但关键问题是,真的要吸引外资医疗机构进来,还是要做很多配套改革,因为这些领域我们的管制非常严,也非常复杂,目前是通过在特定园区给予特殊的政策来克服现有的管制政策。这也是进步。比如过去医保不能用于外资医院,但现在政策终于有了改变,有些外资医院的服务被医保涵盖了。
服务业市场化的好处之一就是老百姓可以有更多的选择。公立的、私立的、外资的、综合的、社区的,大家有分工,有竞争,各有所长,价格上也有差异,这就是选择。在公立的和社区的机构,医务人员的工作更稳定,有保障,但即便如此,他们的实际收入水平也不能跟私立和外资的差别过大,否则会导致人才从公立和社区流失。
这方面,我们现有医疗机构的管理体制和机制还有很大的改革空间,要最大限度地降低管制造成的严重扭曲。在其他公共性质领域,比如托育、养老和教育,也要平衡好公立性与竞争性的关系。因为只有这样才能保持市场公平竞争,有了竞争,消费者的福利才能最大化。
▲发展以医养老普惠性养老服务,医疗机构的管理体制和机制还有很大的改革空间
总而言之,我认为,中国的经济发展和二三十年前相比,它的内涵和动力在发生变化。成功的经济发展政策是什么?就是要能跟着经济的发展和阶段的改变,适时地去调整、去适应和推进新的发展目标。
今天,来自家庭的需求变化越来越成为制约我们经济发展的因素,所以我们的经济发展政策要更平衡。长期以来,我们的发展围绕着国家目标,政府的角色也体现了这个,现在恐怕要加上一个小家的目标——经济的发展要能更好满足家庭的需求为目标。
在这方面,政府的职能要能够调动和配合市场,推动更多资源转到服务业这一目标的方向上去。这样的话,我们的经济发展就有了新的来源和动力。

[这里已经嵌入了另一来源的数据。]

Lemma stored_grant_matches_spec claims ge :
  stored_grant_matches claims ge = true ↔
  ge_user_pubkey ge = iss claims ∧ ge_client_id ge = client_id claims ∧
  ge_client_cnf_key ge = PublicKey_z32 (cnf claims) ∧ ge_capabilities ge = caps claims ∧
  ge_issued_at ge = as_i64 (iat claims) ∧ ge_expires_at ge = as_i64 (exp claims).
Proof.
  unfold stored_grant_matches. rewrite !andb_true_iff, !bool_decide_eq_true, !Z.eqb_eq. tauto.
Qed.

(** What an exchange stores and answers, and what its bearer resolves to. *)
Lemma exchange_mints hs at_ b gj pj w resp w' :
  0 ≤ at_mint at_ ≤ I64_MAX - DEFAULT_SESSION_TOKEN_LIFETIME_SECS → 0 ≤ at_issue at_ →
  create_grant_session hs at_ b gj pj w = (Ok resp, w') →
  ∃ claims row, let expires := Z.min (at_mint at_ + DEFAULT_SESSION_TOKEN_LIFETIME_SECS) (exp claims) in
    verify_grant (at_expiry at_) gj = Ok claims ∧ (∃ pop, verify_pop_proof hs (at_pop at_) pj claims = Ok pop) ∧
    resp = mk_GrantSessionResponse b (mk_GrantSessionInfo hs (iss claims) (client_id claims) (caps claims)
             (jti claims) expires (exp claims) (at_mint at_)) ∧
    t_token_hash row = sha256 b ∧ t_grant_id row = jti claims ∧
    grant_sessions (auth (tables w'))
    = filter (λ t, t_grant_id t ≠ jti claims) (grant_sessions (auth (tables w))) ++ [row] ∧
    ∀ now w2 r w3, tables w2 = tables w' → resolve_grant_session_by_bearer now b w2 = (r, w3) →
      r = Err (AuthInternal SqlIo) ∨
      r = if expires <=? now then Err SessionExpired
          else Ok (mk_GrantSession (iss claims) (caps claims) (jti claims) expires (sha256 b)).
Proof.
  intros Hm Hi (claims & ge & row & Hg & Hp & -> & Hl & Hmt & Hrev & Hx & Hh & Hid & He & Hfr & Hs)%create_session_ok.
  exists claims, row. intros expires.
  apply stored_grant_matches_spec in Hmt as (Hk & _ & _ & Hc & _ & Hge).
  assert (in_u64 (exp claims)) as Hr.
  { apply verify_grant_ok in Hg as ((? & ? & ? & _ & _ & _ & ?%claims_in_range) & _). tauto. }
  assert (exp claims ≤ I64_MAX) as Hmax.
  { apply as_i64_nonneg; [done|]. rewrite <-Hge. lia. }
  unfold DEFAULT_SESSION_TOKEN_LIFETIME_SECS, in_u64 in *.
  rewrite (as_u64_small (at_mint at_)), as_u64_small in He |- * by lia.
  assert (t_expires_at row = expires) as Hex by (rewrite He; apply as_i64_small; lia).
  split_and!; try done. intros now w2 r w3 Ht Hres.
  eapply (resolve_complete b row []) in Hres; [| |by rewrite Ht, Hid|exact Hrev|].
  - rewrite Hex, Hk, Hc, Hid in Hres. by rewrite as_u64_small in Hres by lia.
  - rewrite Ht, Hs, filter_app, filter_cons, decide_True by done. rewrite filter_nil.
    destruct (filter _ (filter _ _)) as [|t ts] eqn:Ef; [done|]. apply filter_head in Ef as [Hin Ht'].
    exfalso. apply Hfr. rewrite <-Ht'. by apply list_elem_of_fmap_2.
  - rewrite Hex, Hge, as_i64_small by lia. lia.
Qed.

(** (C9) A successful exchange of a grant for a session yields a working bearer,
    and only one.  The grant and the proof were verified; the answer repeats the
    grant's user, client and capabilities; the bearer lives for an hour or until
    the grant ends, whichever is sooner; it replaces the grant's previous
    bearer, and no other bearer is touched.  Until it ends, presenting it
    resolves to exactly the session of the grant's user with the capabilities
    the user signed, and from then on it is refused as expired (a lost database
    connection aside). *)
Theorem exchange_mints_bearer hs at_ b gj pj w resp w' :
  0 ≤ at_mint at_ ≤ I64_MAX - DEFAULT_SESSION_TOKEN_LIFETIME_SECS → 0 ≤ at_issue at_ →
  create_grant_session hs at_ b gj pj w = (Ok resp, w') →
  ∃ claims row, let expires := Z.min (at_mint at_ + DEFAULT_SESSION_TOKEN_LIFETIME_SECS) (exp claims) in
    verify_grant (at_expiry at_) gj = Ok claims ∧ (∃ pop, verify_pop_proof hs (at_pop at_) pj claims = Ok pop) ∧
    resp = mk_GrantSessionResponse b (mk_GrantSessionInfo hs (iss claims) (client_id claims) (caps claims)
             (jti claims) expires (exp claims) (at_mint at_)) ∧
    t_token_hash row = sha256 b ∧ t_grant_id row = jti claims ∧
    grant_sessions (auth (tables w'))
    = filter (λ t, t_grant_id t ≠ jti claims) (grant_sessions (auth (tables w))) ++ [row] ∧
    ∀ now w2 r w3, tables w2 = tables w' → resolve_grant_session_by_bearer now b w2 = (r, w3) →
      r = Err (AuthInternal SqlIo) ∨
      r = if expires <=? now then Err SessionExpired
          else Ok (mk_GrantSession (iss claims) (caps claims) (jti claims) expires (sha256 b)).
Proof. apply exchange_mints. Qed.

(** * Revocation *)

Lemma revoke_ok now id w w' :
  service_revoke_grant now id w = (Ok (), w') → tables w' = revoked_tables now id (tables w).
Proof.
  intros [[? _]|(w0 & w1 & r & Ht & _ & _ & Hb & Hc)]%in_transaction_inv; [done|].
  destruct r as [[]|]; [|by destruct Hc]. destruct Hc as [[_ ->]|[? _]]; [|done].
  apply revoke_body_ok in Hb. by rewrite Hb, Ht.
Qed.

Lemma revoked_no_exchange id hs at_ b gj pj w resp w' :
  grants_inv (tables w) → is_revoked id (tables w) →
  create_grant_session hs at_ b gj pj w = (Ok resp, w') → gi_grant_id (gr_session resp) ≠ id.
Proof.
  intros HI HR Hr. pose proof (keeps_run grants_later _ _ _ _ (keeps_create_session hs at_ b gj pj) Hr) as (HI' & HR' & _).
  apply create_session_ok in Hr as (claims & ge & row & _ & _ & -> & Hl & _ & Hrev & _). cbn. intros <-.
  apply lookup_grant_Ok in Hl as (g & Hg & Hid & _). destruct (HR' _ HR) as (g' & Hg' & Hid' & Hrev').
  destruct Hg as (Hin & _ & _ & _ & _ & _ & _ & _ & _ & Hr').
  rewrite (grant_row_unique (tables w') g' g) in Hrev'; [congruence|auto|done|done|congruence].
Qed.

Lemma revoked_no_bearers id tb t :
  grants_inv tb → is_revoked id tb → t ∈ grant_sessions (auth tb) → t_grant_id t ≠ id.
Proof.
  intros HI (g' & Hg' & Hid' & Hrev') Ht <-. pose proof HI as (_ & _ & _ & Hs).
  destruct (Hs t Ht) as (g & Hg & Hgt & Hrev). by rewrite (grant_row_unique tb g' g) in Hrev' by congruence.
Qed.

Lemma revoked_not_revalidated now s w ge w' :
  grants_inv (tables w) → is_revoked (gs_grant_id s) (tables w) →
  validate_active_grant_session now s w ≠ (Ok ge, w').
Proof.
  intros HI HR Hv. unfold validate_active_grant_session in Hv.
  apply db_bind_Ok in Hv as (st & w4 & Hs & Hv). apply session_row_inv in Hs as [_ (t & Ht & _ & _ & Hg & _)].
  case_bool_decide as E; [|done]. eapply revoked_no_bearers in Ht; [|done..]. congruence.
Qed.

(** (C4) Revocation is final.  Once the revocation of a stored grant has been
    acknowledged, no sequence of requests, whatever fails in between, brings it
    back: its bearers are gone, no bearer resolves to a session of it, no open
    session of it can be revalidated for a private stream, and it cannot be
    exchanged for a new session. *)
Theorem revocation_is_final id now w w1 w2 :
  grants_inv (tables w) → has_grant id (tables w) = true →
  service_revoke_grant now id w = (Ok (), w1) → rtc grant_step w1 w2 →
  grants_inv (tables w2) ∧
  id ∉ map t_grant_id (grant_sessions (auth (tables w2))) ∧
  (∀ now' bearer s w3, resolve_grant_session_by_bearer now' bearer w2 = (Ok s, w3) → gs_grant_id s ≠ id) ∧
  (∀ now' s ge w3, validate_active_grant_session now' s w2 = (Ok ge, w3) → gs_grant_id s ≠ id) ∧
  (∀ hs at_ b gj pj resp w3, create_grant_session hs at_ b gj pj w2 = (Ok resp, w3) →
     gi_grant_id (gr_session resp) ≠ id).
Proof.
  intros HI Hid Hr%revoke_ok Hsteps%grant_steps_later. destruct Hsteps as (HI2 & HR2 & _).
  rewrite Hr in HI2, HR2. specialize (HI2 (proj1 (revoked_tables_later now id _) HI)).
  specialize (HR2 id (revoked_tables_revoked now id _ Hid)).
  pose proof (λ t, revoked_no_bearers id _ t HI2 HR2) as Hnone.
  split_and!; [done| | | |].
  - intros (t & Heq & Ht)%list_elem_of_fmap. by apply (Hnone t).
  - intros now' bearer s w3 [_ (t & g & ge & Ht & _ & Htg & _ & _ & _ & _ & ->)]%resolve_inv. cbn.
    rewrite <-Htg. by apply Hnone.
  - intros now' s ge w3 Hv <-. by eapply revoked_not_revalidated in Hv.
  - intros *. by eapply revoked_no_exchange.
Qed.

End GrantSessions.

同时,政府的财政支出也要更多地转向家庭,支持家庭的收入提升和消费。这方面我们欠缺很多,即使在防疫抗疫的三年,财政对家庭的直接补助和支持也是不多的,跟西方国家形成了反差。现在年轻人不想结婚,不愿意生育,政府更要用财政去补贴生育,提供在住房、托育和教育方面有力度的补贴和减免。
这些问题不解决好,老百姓就只能靠自我保障,靠更多的家庭储蓄来应对未来的这些不确定性。我们知道,家庭储蓄过多,就会削弱当前的消费能力,经济失衡就会更严重,这是不利于长期经济增长和发展的。
所以,从长计议,一方面我们要鼓励制造业企业大量往外走,缓解国内的产能过剩,加快国内的产业升级;另一方面,面对新的矛盾和挑战,我认为就是要加快放开我们的消费型和生产型服务业的市场,改革束缚服务业发展的体制机制和管制政策,加快转变我们财政支出的方向,加大对家庭实际收入和消费的支持力度。
这样才能有效补上我们经济的短板,缓解经济失衡,让经济发展更加平衡,惠及更多老百姓,这才是高质量发展的内涵。